The mill was constructed between 1691 and 1695 by Charles Pouliot, and was used to grind wheat into flour for local merchants, deriving its power from the Petit-Pré river near where it joins the Saint Lawrence River. Jean Richard was its first miller. A fire in 1702 damaged the building, which was repaired four years later, restoring the original milling capacity. Several repairs and improvements were made to the mill between 1732 and 1744, including the expansion of the building in 1742 to accommodate a third feed mill.

In 1759, the mill and other structures along the Côte de Beaupré were burned by British General James Wolfe during his siege. Jesuits rebuilt the mill over the next five years, including installing two new feed mills. Much of the repair cost was paid for by Antoine Nadeau, who had leased the mill since 1757.

In 1778 a third feed mill was installed by the seminary. In 1810, Charles Bélanger obtained permission from the seminary to add a sawmill to the structure. Construction of the sawmill was completed in 1819. After Quebec abandoned the seigneurial system, the mill was adapted for the additional function of carding wool by Joseph Joseph Coté.

In 1871, the seminary sold the combined sawmill, flour mill and carding mill to George Benson Hall, Jr. Six years later, fire again destroyed the mill, which again was immediately rebuilt—this time with an updated turbine to replace the antiquated water wheel. In 1877 the mill was sold to Richard Temblay, who in 1889 gave it to his son, Richard. In 1897, the mill was sold to Zoé Richard (née Turgeon). Her daughter in turn inherited the mill in January 1925.

===Modern history===
In 1944, Château-Richer Cooperative assumed ownership of the mill until it was purchased by Pierre Jobidon in 1965. A year later, the Ministry of Cultural Affairs purchased the mill. In the 1970s, archaeological excavation aided in the partial restoration of the mill to its appearance around the time of its original construction. Ultimately, the mill was restored to its appearance in 1763.

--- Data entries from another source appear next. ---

Lemma sync_effect r s r' :
  NoDup (ids (ws_workers s)) → _sync_legacy_workers r s = Ok r' →
  synced r (ws_task_id s) (ws_workers s) r' ∧
  (∀ l, l ∈ ws_workers s → sync_allowed r (ws_task_id s) l) ∧
  dom (workers_of r' (ws_task_id s)) = protocol_ids s.
Proof.
  intros Hnd H. apply bind_Ok_inv in H as (r1 & H & Hd).
  apply raise_if_then in Hd as [Hd%negb_false_iff [= <-]]. apply bool_decide_eq_true in Hd.
  assert (synced r (ws_task_id s) (ws_workers s) r1 ∧
    ∀ l, l ∈ ws_workers s → sync_allowed r (ws_task_id s) l) as []; [|done].
  revert H. apply (fold_res_ind _ (λ done r1, synced r (ws_task_id s) done r1 ∧
    ∀ l, l ∈ done → sync_allowed r (ws_task_id s) l)).
  - split; [|by intros l ?%not_elem_of_nil]. split; [by rewrite put_all_nil|done].
  - intros done l r2 r3 [rest Hxs] [(Hw & Hl & Hs) Hall] Hround. rewrite Hxs in Hnd.
    apply NoDup_ids_split in Hnd as Hni.
    destruct (sync_round _ _ _ _ _ Hni Hw) as [Hspec _].
    destruct (Hspec _ Hround) as (Ha & Hw3 & Hl3 & Hs3). split.
    + split_and!; [|congruence|by trans r2]. by rewrite Hw3, Hw, put_all_snoc.
    + intros l' [Hin | ->%list_elem_of_singleton]%elem_of_app; auto.
Qed.

Lemma sync_total r s :
  NoDup (ids (ws_workers s)) → (∀ l, l ∈ ws_workers s → sync_allowed r (ws_task_id s) l) →
  (∀ r', synced r (ws_task_id s) (ws_workers s) r' →
     dom (workers_of r' (ws_task_id s)) = protocol_ids s) →
  is_Ok (_sync_legacy_workers r s).
Proof.
  intros Hnd Hall Hdom. unfold _sync_legacy_workers.
  destruct (fold_res_total (sync_worker (workers_of r (ws_task_id s)) (ws_task_id s))
    (synced r (ws_task_id s)) (ws_workers s) r) as (r' & -> & Hs).
  - split; [by rewrite put_all_nil|done].
  - intros done l r2 [rest Hxs] (Hw & Hl & Hs). rewrite Hxs in Hnd.
    apply NoDup_ids_split in Hnd as Hni.
    destruct (sync_round _ _ _ _ _ Hni Hw) as [Hspec Htot].
    destruct Htot as [r3 Hr3]; [apply Hall; rewrite Hxs; apply elem_of_app; right; left|].
    destruct (Hspec _ Hr3) as (Ha & Hw3 & Hl3 & Hs3). exists r3. split; [done|].
    split_and!; [|congruence|by trans r2]. by rewrite Hw3, Hw, put_all_snoc.
  - rewrite Ok_bind, (Hdom _ Hs). unfold refuse_if. rewrite bool_decide_eq_true_2 by done.
    by eexists.
Qed.

(** Upserting the leases. *)

Definition upserted (r : Registry) (ws : list WorkerLease) (r' : Registry) : Prop :=
  rg_protocol_leases r' = put_all wl_worker_id lease_values ws (rg_protocol_leases r) ∧
  rg_workers r' = rg_workers r ∧ same_rows r r'.

Definition upsert_allowed (l : WorkerLease) : Prop :=
  opt_truthy (wl_conversation_ref l) = true ∧ is_nan (wl_registered_at l) = false.

Lemma upsert_Ok r l r' :
  _upsert_protocol_lease r l = Ok r' ↔
  upsert_allowed l ∧
  r' = r <| rg_protocol_leases := <[wl_worker_id l := lease_values l]> (rg_protocol_leases r) |>.
Proof.
  unfold _upsert_protocol_lease, upsert_allowed, refuse_if, real_not_null.
  rewrite raise_if_then, negb_false_iff, raise_if_then. naive_solver.
Qed.

Lemma upsert_effect r ws r' :
  NoDup (ids ws) → fold_res _upsert_protocol_lease r ws = Ok r' →
  upserted r ws r' ∧ ∀ l, l ∈ ws → upsert_allowed l.
Proof.
  intros Hnd. apply (fold_res_ind _ (λ done r1, upserted r done r1 ∧
    ∀ l, l ∈ done → upsert_allowed l)).
  - split; [|by intros l ?%not_elem_of_nil]. split; [by rewrite put_all_nil|done].
  - intros done l r2 r3 [rest Hxs] [(Hl & Hw & Hs) Hall] [Ha ->]%upsert_Ok. rewrite Hxs in Hnd.
    apply NoDup_ids_split in Hnd. split.
    + split_and!; [|done|by trans r2]. cbn. by rewrite Hl, put_all_snoc.
    + intros l' [Hin | ->%list_elem_of_singleton]%elem_of_app; auto.
Qed.

Lemma upsert_total r ws :
  (∀ l, l ∈ ws → upsert_allowed l) → is_Ok (fold_res _upsert_protocol_lease r ws).
Proof.
  intros Hall.
  destruct (fold_res_total _upsert_protocol_lease (λ _ _, True) ws r) as (r' & -> & _); [done| |by eexists].
  intros done l r1 [rest ->] _. eexists. split; [|done]. apply upsert_Ok. split; [|done].
  apply Hall, elem_of_app. right. left.
Qed.

(** Appending the events. *)

Fixpoint number_events (before events : list ProtocolEvent) : list (nat * ProtocolEvent) :=
  match events with
  | [] => []
  | e :: events =>
      (length (List.filter (λ b, pe_revision b =? pe_revision e) before), e) ::
      number_events (before ++ [e]) events
  end.

Lemma append_effect r before events r' :
  append_events r before events = Ok r' →
  r' = r <| rg_protocol_events := rg_protocol_events r ++ number_events before events |>.
Proof.
  revert r before. induction events as [|e events IH]; intros r before; cbn [append_events].
  - intros [= <-]. cbn. rewrite app_nil_r. by destruct r.
  - cbv zeta. intros [_ [_ H]%unit_bind_Ok]%unit_bind_Ok. apply IH in H as ->. cbn.
    by rewrite <- app_assoc.
Qed.

Lemma number_events_snd before events : (number_events before events).*2 = events.
Proof. revert before. induction events; intros before; cbn; [done|]. by rewrite IHevents. Qed.

(** The events of one new revision are accepted. *)
Lemma append_total r before events task_id revision :
  (∀ e, e ∈ events → pe_task_id e = task_id ∧ pe_revision e = revision ∧
     is_nan (pe_at e) = false) →
  (∀ e, e ∈ before → pe_revision e = revision) →
  (∀ i e, (i, e) ∈ rg_protocol_events r → pe_task_id e = task_id → pe_revision e = revision →
     (i < length before)%nat) →
  is_Ok (append_events r before events).
Proof.
  revert r before. induction events as [|e events IH]; intros r before Hes Hb Hrows; cbn;
    [by eexists|].
  destruct (Hes e) as (Ht & Hrev & Hnan); [left|].
  assert (List.filter (λ b, pe_revision b =? pe_revision e) before = before) as Hf.
  { clear -Hb Hrev. induction before as [|b before IH]; cbn; [done|].
    rewrite (Hb b), <- Hrev, Z.eqb_refl by left. f_equal. apply IH. intros b' Hb'. apply Hb. by right. }
  rewrite Hf. assert (event_taken (rg_protocol_events r) (length before) e = false) as ->.
  { apply existsb_false. intros [i e'] Hin. cbn. apply not_true_iff_false. intros Htk.
    apply andb_true_iff in Htk as [[->%Nat.eqb_eq Htask%String.eqb_eq]%andb_true_iff Hr%Z.eqb_eq].
    pose proof (Hrows _ _ Hin ltac:(congruence) ltac:(congruence)). lia. }
  unfold real_not_null. rewrite Hnan. cbn. apply IH.
  - intros e' He'. apply Hes. by right.
  - intros b [Hin | ->%list_elem_of_singleton]%elem_of_app; auto.
  - cbn. intros i e' [Hin | Hin%list_elem_of_singleton]%elem_of_app Htask Hr; rewrite length_app; cbn.
    + pose proof (Hrows _ _ Hin Htask Hr). lia.
    + injection Hin as -> ->. lia.
Qed.

(** The canonical task row after a transition. *)
Definition synced_task (d : ProtocolDecision) (task : TaskRecord) : TaskRecord :=
  task <| tr_current_worker_id := ws_current_worker_id (pd_state d) |>
       <| tr_state :=
            if bool_decide (ws_task_status (pd_state d) = DurableTaskStatus.COMPLETED)
            then SupervisorState.COMPLETED else tr_state task |>
       <| tr_updated_at := latest_at (tr_updated_at task) (pd_events d) |>.

Record persisted (r : Registry) (previous : WorkerTaskState) (d : ProtocolDecision) (e : Z)
    (r' : Registry) : Prop := {
  ps_workers : rg_workers r' =
    put_all wl_worker_id (row_for (workers_of r (ws_task_id (pd_state d))))
      (ws_workers (pd_state d)) (rg_workers r);
  ps_leases : rg_protocol_leases r' =
    put_all wl_worker_id lease_values (ws_workers (pd_state d)) (rg_protocol_leases r);
  ps_task : ∃ task, rg_tasks r !! ws_task_id (pd_state d) = Some task ∧
    rg_tasks r' = <[ws_task_id (pd_state d) := synced_task d task]> (rg_tasks r);
  ps_row : ∃ row, rg_protocol_tasks r !! ws_task_id (pd_state d) = Some row ∧
    pt_revision row = e ∧
    rg_protocol_tasks r' =
      <[ws_task_id (pd_state d) := _task_values (pd_state d)]> (rg_protocol_tasks r);
  ps_events : rg_protocol_events r' =
    rg_protocol_events r ++ number_events [] (pd_events d);
  ps_lineage : ws_lineage previous = ws_lineage (pd_state d);
  ps_other : other_tables r' = other_tables r;
  ps_allowed : ∀ l, l ∈ ws_workers (pd_state d) →
    sync_allowed r (ws_task_id (pd_state d)) l ∧ upsert_allowed l;
}.

Lemma persist_effect r previous d e r' :
  NoDup (ids (ws_workers (pd_state d))) →
  _persist_decision_locked r previous d e = Ok r' → persisted r previous d e r'.
Proof.
  intros Hnd H. apply bind_Ok_inv in H as (r1 & Hs & H).
  apply sync_effect in Hs as ((Hw1 & Hl1 & [Ht1 Hp1 He1 Ho1]) & Ha & _); [|done].
  apply bind_Ok_inv in H as (task & Htask & H). cbv zeta in H.
  apply unit_bind_Ok in H as [_ H]. apply raise_if_then in H as [Hcas H].
  cbn [rg_protocol_tasks] in Hcas.
  apply bind_Ok_inv in H as (r2 & Hu & H). apply bind_Ok_inv in H as (r3 & Hev & H).
  apply raise_if_then in H as [Hlin%negb_false_iff [= <-]]. apply bool_decide_eq_true in Hlin.
  apply upsert_effect in Hu as ((Hl2 & Hw2 & [Ht2 Hp2 He2 Ho2]) & Hup); [|done].
  apply append_effect in Hev as ->. cbn in *.
  destruct (rg_tasks r1 !! _) as [task'|] eqn:Hrow; [|done]. injection Htask as <-.
  destruct (rg_protocol_tasks r1 !! _) as [row|] eqn:Hprow; [|done].
  apply negb_false_iff, Z.eqb_eq in Hcas.
  constructor; cbn; try done.
  - by rewrite Hw2.
  - by rewrite Hl2, Hl1.
  - exists task'. rewrite <- Ht1. split; [done|]. by rewrite Ht2.
  - exists row. rewrite <- Hp1. split_and!; [done..|]. by rewrite Hp2.
  - by rewrite He2, He1.
  - trans (other_tables r2); [done|]. rewrite Ho2. trans (other_tables r1); [done|exact Ho1].
  - intros l Hin. split; auto.
Qed.

(** ** A committed transition *)

(** What a successful call did: nothing, or one persisted and reloaded mutation. *)
Lemma apply_Ok r task_id e f r' d :
  apply_worker_protocol_transition r task_id e f = Ok (r', d) →
  ∃ s, loaded r task_id s ∧ f s = Ok d ∧ ws_task_id (pd_state d) = task_id ∧
    pd_expected_revision d = e ∧
    ((pd_mutated d = false ∧ r' = r) ∨
     (pd_mutated d = true ∧ valid_state (pd_state d) ∧ persisted r s d e r' ∧
      loaded r' task_id (pd_state d) ∧
      (∀ ev, ev ∈ pd_events d → pe_task_id ev = task_id ∧
         pe_revision ev = ws_revision (pd_state d)) ∧ ws_revision (pd_state d) = e + 1)).
Proof.
  intros H. apply bind_Ok_inv in H as (s & Hs%load_Ok & H).
  apply bind_Ok_inv in H as (d' & Hd & H).
  apply raise_if_then in H as [He%negb_false_iff%Z.eqb_eq H].
  apply raise_if_then in H as [Ht%negb_false_iff%String.eqb_eq H].
  destruct (pd_mutated d') eqn:Hm; cbn [negb] in H.
  - apply raise_if_then in H as [_ H]. apply raise_if_then in H as [Hrev H].
    apply raise_if_then in H as [_ H]. apply raise_if_then in H as [Hev H].
    apply unit_bind_Ok in H as [Hv%validate_state_iff H].
    apply bind_Ok_inv in H as (r1 & Hp & H). apply bind_Ok_inv in H as (s' & Hl%load_Ok & H).
    apply raise_if_then in H as [Heq%negb_false_iff%bool_decide_eq_true [= <- <-]]. subst s'.
    apply negb_false_iff, Z.eqb_eq in Hrev.
    exists s. split_and!; try done. right. split_and!; try done.
    + apply persist_effect in Hp; [done|apply Hv].
    + intros ev Hin. rewrite existsb_false in Hev. specialize (Hev _ Hin). bool_to_prop.
      by rewrite String.eqb_eq in *.
  - injection H as <- <-. exists s. split_and!; try done. by left.
Qed.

In 1982, the mill housed a few municipal government offices as well as a Ministry of Cultural Affairs cultural centre. Ownership transferred in 1995 to Gestion Promiel Inc. In 2002, the Corporation pour la mise en valeur du Moulin du Petit Pré was formed to undertake additional restoration work, completed in 2003.

==Current use==
Since 2003, the mill has served as a small cultural history museum. Open to visitors, the centre has a bistro, reception hall and hosts various community cultural events. It won the 2003 Tourism Novelty Award of Bienvenue Québec.